Trois livres de femmes poètes croates, lus par Jacqueline Merville


Jacqueline Merville rend ici compte pour Poesibao des livres de trois femmes poètes croates,  Sibila Petlevski, Monika Herceg, Brankica Radic.



Sibila Petlevski, Les mots de passe de l’oubli, traduit du croate par Martina Kramer et Brankica Radic, Domaine croate/Poésie, L’Ollave, 15€
Monika Herceg, Ciel sous tension, traduit du croate par Martina Kramer, Domaine croate/Poésie L’Ollave, 15€
Brankica Radic, Étrangère, traduit du croate par Vanda Miksic, Domaine croate/Poésie, L’Ollave, 16€


Pas besoin de lire entre les lignes


Lisant trois livres de poésie écrites par trois femmes nées en Croatie parus dans leur traduction française aux Éditions de l’Ollave (Domaine croate/poésie), dont l’un très récemment, j’entendais la voix de Martina Kramer, née à Zagreb. C’était à Cavaillon dans une salle municipale. Elle avait lu la traduction de quelques poèmes parus à l’Ollave, puis elle le fit dans sa langue natale. Elle ne levait pas les yeux vers le public, aspirée par le livre. Il semblait qu’elle le déchiffrait pour nous. Ce fut un instant de grâce, sa voix révélant plus que lisant. Toute voix, comme un caméléon, change-t-elle de couleur en parlant l’autre langue ?
Ces trois livres savent la guerre. Pas besoin de la lire entre les lignes.
Chacun s’ouvre avec une photographie en noir et blanc de l’auteure, affirmant ainsi de leur présence au-delà des mots. Elles ne sont pas soldates, mais elles aussi pourraient dire comme cette soldate s’étant battue contre le nazisme sur le front russe  « la guerre n’a pas un visage de femme » lors d’un entretien avec Svetlana Alexievitch.
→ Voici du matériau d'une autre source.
Lemma ldiff_zero_subset (a b kind : Z) : Z.ldiff a b = 0 -> Z.testbit a kind = true -> Z.testbit b kind = true.
Proof.
  intros Hd Ha. destruct (decide (0 <= kind)) as [Hk | Hk]; [|by rewrite Z.testbit_neg_r in Ha by lia].
  pose proof (Z.ldiff_spec a b kind) as Hs. rewrite Hd, Z.testbit_0_l, Ha in Hs.
  by destruct (Z.testbit b kind).
Qed.

Lemma object_or_nil (kind : Z) : Z.testbit (Z.lor object_bit nil_bit) kind = true -> kind = 0 \/ kind = 24.
Proof.
  unfold object_bit, nil_bit. rewrite Z.lor_spec, Z.shiftl_1_l, Z.pow2_bits_eqb by lia.
  change (Z.testbit 1 kind) with (Z.testbit (2 ^ 0) kind). rewrite Z.pow2_bits_eqb by lia. rewrite orb_true_iff, !Z.eqb_eq. lia.
Qed.

Lemma In_skip_blanks (l : list ascii) (c : ascii) : In c (skip_blanks l) -> In c l.
Proof. induction l as [|a l IH]; simpl; [done|]. destruct (blank a); simpl; intuition. Qed.

Lemma In_trim (l : list ascii) (c : ascii) : In c (trim l) -> In c l.
Proof.
  unfold trim. rewrite <- in_rev. intros H%In_skip_blanks. rewrite <- in_rev in H. by apply In_skip_blanks.
Qed.

Lemma In_removelast {A} (l : list A) (x : A) : In x (removelast l) -> In x l.
Proof. induction l as [|a l IH]; simpl; [done|]. destruct l; [done|]. simpl in *. intuition. Qed.

Lemma has_bracket_of_list (l : list ascii) : has_bracket (String.string_of_list_ascii l) = true <-> In "["%char l.
Proof. unfold has_bracket. by rewrite String.list_ascii_of_string_of_list_ascii, bool_decide_eq_true, list_elem_of_In. Qed.

Lemma part_members_bracket (part : list ascii) (member : string) :
  In member (part_members part) -> has_bracket member = true -> In "["%char part.
Proof.
  unfold part_members. pose proof (In_trim part "["%char) as Ht. destruct (trim part) as [|a l]; [done|].
  destruct (bool_decide _).
  - intros [<- | [<- | []]]; [done|]. rewrite has_bracket_of_list. intros ?%In_removelast. auto.
  - intros [<- | []]. rewrite has_bracket_of_list. auto.
Qed.

(** The parts are made of characters of the name. *)
Lemma In_union_parts (l : list ascii) : forall (part : list ascii) (depth : Z) (p : list ascii) (c : ascii),
  In p (union_parts l part depth) -> In c p -> In c part \/ In c l.
Proof.
  induction l as [|a l IH]; simpl; intros part depth p c.
  - intros [<- | []]. auto.
  - destruct (negb _ || _).
    + intros H Hc. destruct (IH _ _ _ _ H Hc) as [[? | [-> | []]]%in_app_iff | ?]; auto.
    + intros [<- | H] Hc; [auto|]. destruct (IH _ _ _ _ H Hc) as [[] | ?]. auto.
Qed.

Lemma members_bracket (type member : string) :
  In member (trait_type_members type) -> has_bracket member = true -> has_bracket type = true.
Proof.
  unfold trait_type_members. rewrite in_concat. intros (ms & (part & <- & Hp)%in_map_iff & Hm) Hb.
  pose proof (part_members_bracket _ _ Hm Hb) as Hc. destruct (In_union_parts _ _ _ _ _ Hp Hc) as [[] | H].
  unfold has_bracket. by rewrite bool_decide_eq_true, list_elem_of_In.
Qed.

(** A member with element types is accepted only as itself. *)
Lemma accepted_container (w n : DeclaredType) (subtype : TraitNativeSubtype) (member candidate : string) :
  member_accepted w n subtype member candidate = true -> has_bracket member = true -> candidate = member.
Proof.
  unfold member_accepted. intros H Hb. rewrite Hb, andb_false_r, orb_false_r in H; simpl in H.
  by apply String.eqb_eq.
Qed.

Lemma trait_accepts_covers (w n : DeclaredType) (subtype : TraitNativeSubtype) :
  trait_accepts w n subtype = true -> covers w n.
Proof.
  unfold trait_accepts. destruct (any_type w) eqn:Ew; [by intros _; apply covers_any|]. destruct (any_type n) eqn:En; [done|].
  destruct (String.eqb_spec (dt_name w) (dt_name n)) as [Heq | _]; [by intros _; apply covers_same|].
  destruct (Z.eqb_spec (Z.ldiff (mask n) (mask w)) 0) as [Hd|]; [|by rewrite orb_true_r].
  destruct (_ || _); [done|]. intros H.
  apply covers_kinds; [done|by intros; eapply ldiff_zero_subset|].
  intros member Hm%list_elem_of_In Hb. rewrite (members_bracket _ _ Hm Hb), orb_true_r in H; simpl in H.
  destruct (Z.eqb_spec (Z.ldiff (mask n) (Z.lor object_bit nil_bit)) 0) as [Ho | _].
  { right. intros kind Hk. by eapply object_or_nil, ldiff_zero_subset. }
  simpl in H. rewrite List.forallb_forall in H. specialize (H _ Hm).
  apply existsb_exists in H as (candidate & Hc & Ha). rewrite (accepted_container _ _ _ _ _ Ha Hb) in Hc.
  left. by apply list_elem_of_In.
Qed.

(** ** Signatures *)

(** [s] may stand for [required]. *)
Record stands_for (subtype : TraitNativeSubtype) (s required : FunctionSignature) : Prop := {
  same_static : is_static s = is_static required;
  parameters_accepted : Forall2 (fun p r => trait_accepts (parameter_type s p) (declared_type r) subtype = true)
                          (parameters s) (parameters required);
  result_accepted : dt_name (declared_return required) <> EmptyString ->
    dt_name (result_type s) <> EmptyString /\ (has_declaration s = true \/ 0 <= return_type s)
    /\ trait_accepts (declared_return required) (result_type s) subtype = true
}.

Lemma check_parameters_exact (subtype : TraitNativeSubtype) (s : FunctionSignature) (l required : list FunctionParameter) :
  length l = length required ->
  check_parameters subtype s l required = EmptyString
  <-> Forall2 (fun p r => trait_accepts (parameter_type s p) (declared_type r) subtype = true) l required.
Proof.
  revert required. induction l as [|p l IH]; intros [|r required]; try done; simpl; intros Hl.
  rewrite Forall2_cons. rewrite <- IH by lia. destruct (trait_accepts _ _ _); [intuition|]. by split; [|intros []].
Qed.

Lemma check_result_exact (subtype : TraitNativeSubtype) (s required : FunctionSignature) :
  check_result subtype s required = EmptyString
  <-> (dt_name (declared_return required) <> EmptyString ->
       dt_name (result_type s) <> EmptyString /\ (has_declaration s = true \/ 0 <= return_type s)
       /\ trait_accepts (declared_return required) (result_type s) subtype = true).
Proof.
  unfold check_result. destruct (String.eqb_spec (dt_name (declared_return required)) EmptyString) as [|Hr]; [done|].
  destruct (String.eqb_spec (dt_name (result_type s)) EmptyString) as [|Hs]; simpl.
  { split; [done|]. intros H. by destruct (H Hr). }
  destruct (has_declaration s); simpl.
  - destruct (trait_accepts _ _ _); simpl; [by intuition|]. split; [done|]. intros H. by destruct (H Hr) as (_ & _ & ?).
  - destruct (Z.ltb_spec (return_type s) 0).
    + split; [done|]. intros H'. destruct (H' Hr) as (_ & [? | ?] & _); [done|lia].
    + destruct (trait_accepts _ _ _); simpl; [by intuition|]. split; [done|]. intros H'. by destruct (H' Hr) as (_ & _ & ?).
Qed.

Lemma validate_exact (subtype : TraitNativeSubtype) (actual : option FunctionSignature) (required : FunctionSignature) :
  validate_trait_signature actual required subtype = EmptyString
  <-> exists s, actual = Some s /\ stands_for subtype s required.
Proof.
  destruct actual as [s|]; simpl; [|destruct (is_abstract required); by split; [|intros (? & ? & _)]].
  destruct (Bool.eqb (is_static s) (is_static required)) eqn:Es; simpl.
  2:{ split; [by destruct (is_static s)|]. intros (? & [= <-] & [H _ _]). by rewrite H, eqb_reflx in Es. }
  apply eqb_prop in Es. destruct (Nat.eqb_spec (length (parameters s)) (length (parameters required))) as [Hl | Hl]; simpl.
  2:{ split; [done|]. intros (? & [= <-] & [_ H _]). by apply Forall2_length in H. }
  pose proof (check_parameters_exact subtype s _ _ Hl) as Hp.
  pose proof (check_result_exact subtype s required) as Hr.
  destruct (check_parameters _ _ _ _) eqn:Ep.
  - rewrite Hr. split; [intros H; exists s; split; [done|split; [done|by apply Hp|done]]|].
    by intros (? & [= <-] & [_ _ H]).
  - split; [done|]. intros (? & [= <-] & [_ H _]). apply Hp in H. done.
Qed.

Lemma conformance_exact (functions : list FunctionSignature) (trait : ClassSignature.ClassSignature) (subtype : TraitNativeSubtype) :
  trait_conformance functions trait subtype = []
  <-> ClassSignature.is_trait trait = true
      /\ Forall (fun required => exists s, find_named functions (name required) = Some s /\ stands_for subtype s required)
           (ClassSignature.trait_methods trait).
Proof.
  unfold trait_conformance. destruct (ClassSignature.is_trait trait); simpl; [|by split; [|intros []]].
  induction (ClassSignature.trait_methods trait) as [|required l IH]; simpl; [split; auto|].
  rewrite Forall_cons, <- validate_exact. unfold conformance_error at 1.
  destruct (validate_trait_signature _ _ _); simpl; [rewrite IH; intuition|]. split; [done|]. by intros (_ & ? & _).
Qed.

(** A class a call site only knows as the trait can be called as the trait says:
    the parameters take what the trait's take, and the result is one the trait
    promises. *)
Record substitutable (s required : FunctionSignature) : Prop := {
  called_alike : is_static s = is_static required;
  takes_arguments : Forall2 (fun p r => covers (parameter_type s p) (declared_type r)) (parameters s) (parameters required);
  gives_result : dt_name (declared_return required) = EmptyString \/ covers (declared_return required) (result_type s)
}.

Lemma stands_for_substitutable (subtype : TraitNativeSubtype) (s required : FunctionSignature) :
  stands_for subtype s required -> substitutable s required.
Proof.
  intros [Hs Hp Hr]. split; [done| |].
  - eapply Forall2_impl; [exact Hp|]. intros ? ?. apply trait_accepts_covers.
  - destruct (decide (dt_name (declared_return required) = EmptyString)) as [|Hn]; [by left|].
    right. destruct (Hr Hn) as (_ & _ & H). by eapply trait_accepts_covers.
Qed.

(** ** The search *)

(** The trait [a] lists [b]. *)
Definition lists (classes : list ClassSignature.ClassSignature) (a b : string) : Prop :=
  exists c, c ∈ classes /\ ClassSignature.is_trait c = true /\ ClassSignature.name c = a /\ b ∈ ClassSignature.uses c.

Lemma pushed_spec (classes : list ClassSignature.ClassSignature) (a b : string) : In b (pushed classes a) <-> lists classes a b.
Proof.
  unfold pushed, lists. rewrite <- in_rev, in_concat. split.
  - intros (l & (c & <- & Hc)%in_map_iff & Hb). destruct (ClassSignature.is_trait c) eqn:Et; [|done].
    destruct (String.eqb_spec (ClassSignature.name c) a); [|done]. exists c. by rewrite !list_elem_of_In.
  - intros (c & Hc & Ht & <- & Hb). exists (ClassSignature.uses c). rewrite in_map_iff. split; [|by apply list_elem_of_In].
    exists c. by rewrite Ht, String.eqb_refl, <- list_elem_of_In.
Qed.

(** The names that the traits not yet seen can still push. *)
Definition unseen (classes : list ClassSignature.ClassSignature) (seen : list string) : nat :=
  list_sum (map (fun c => if ClassSignature.is_trait c && negb (existsb (String.eqb (ClassSignature.name c)) seen)
                          then length (ClassSignature.uses c) else 0%nat) classes).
Dans « Les mots de passe de l’oubli » Sibila Petlevsy (née à Zagreb en 1964) écrit : 

« chaque abri et chaque barrage n’est qu’une architecture de l’horreur »
« la puanteur de la charogne du cheval des rêves »
« Tu regrettes par-dessus tout les mains avec lesquelles tu caressais »

Les ruines, les mutilations, la mort, la faim, les rêves pillés, l’exil, et par-dessus il y a ce désir, celui de la liberté comme une pulsation résistant au chaos.« Où que j’aille la liberté vient avec moi ». Une écriture qui va dans un narré qu’on ne veut peut-être pas entendre avec autant de puissance, de cette puissance qui refuse de s’effondrer sous la plus grande angoisse qui soit face aux crimes de guerre hantant la vie des survivantes. 

« J’ai perdu tous
mes amis : dans mon œil flotte lentement un point rouge 
».

 et les cuisses écartées de sa femme. Et son œil
gauche à côté de l’œil droit du bœuf dont la tête est enfilée
sur un bâton…
Les reconnaissances faciales sont les plus difficiles »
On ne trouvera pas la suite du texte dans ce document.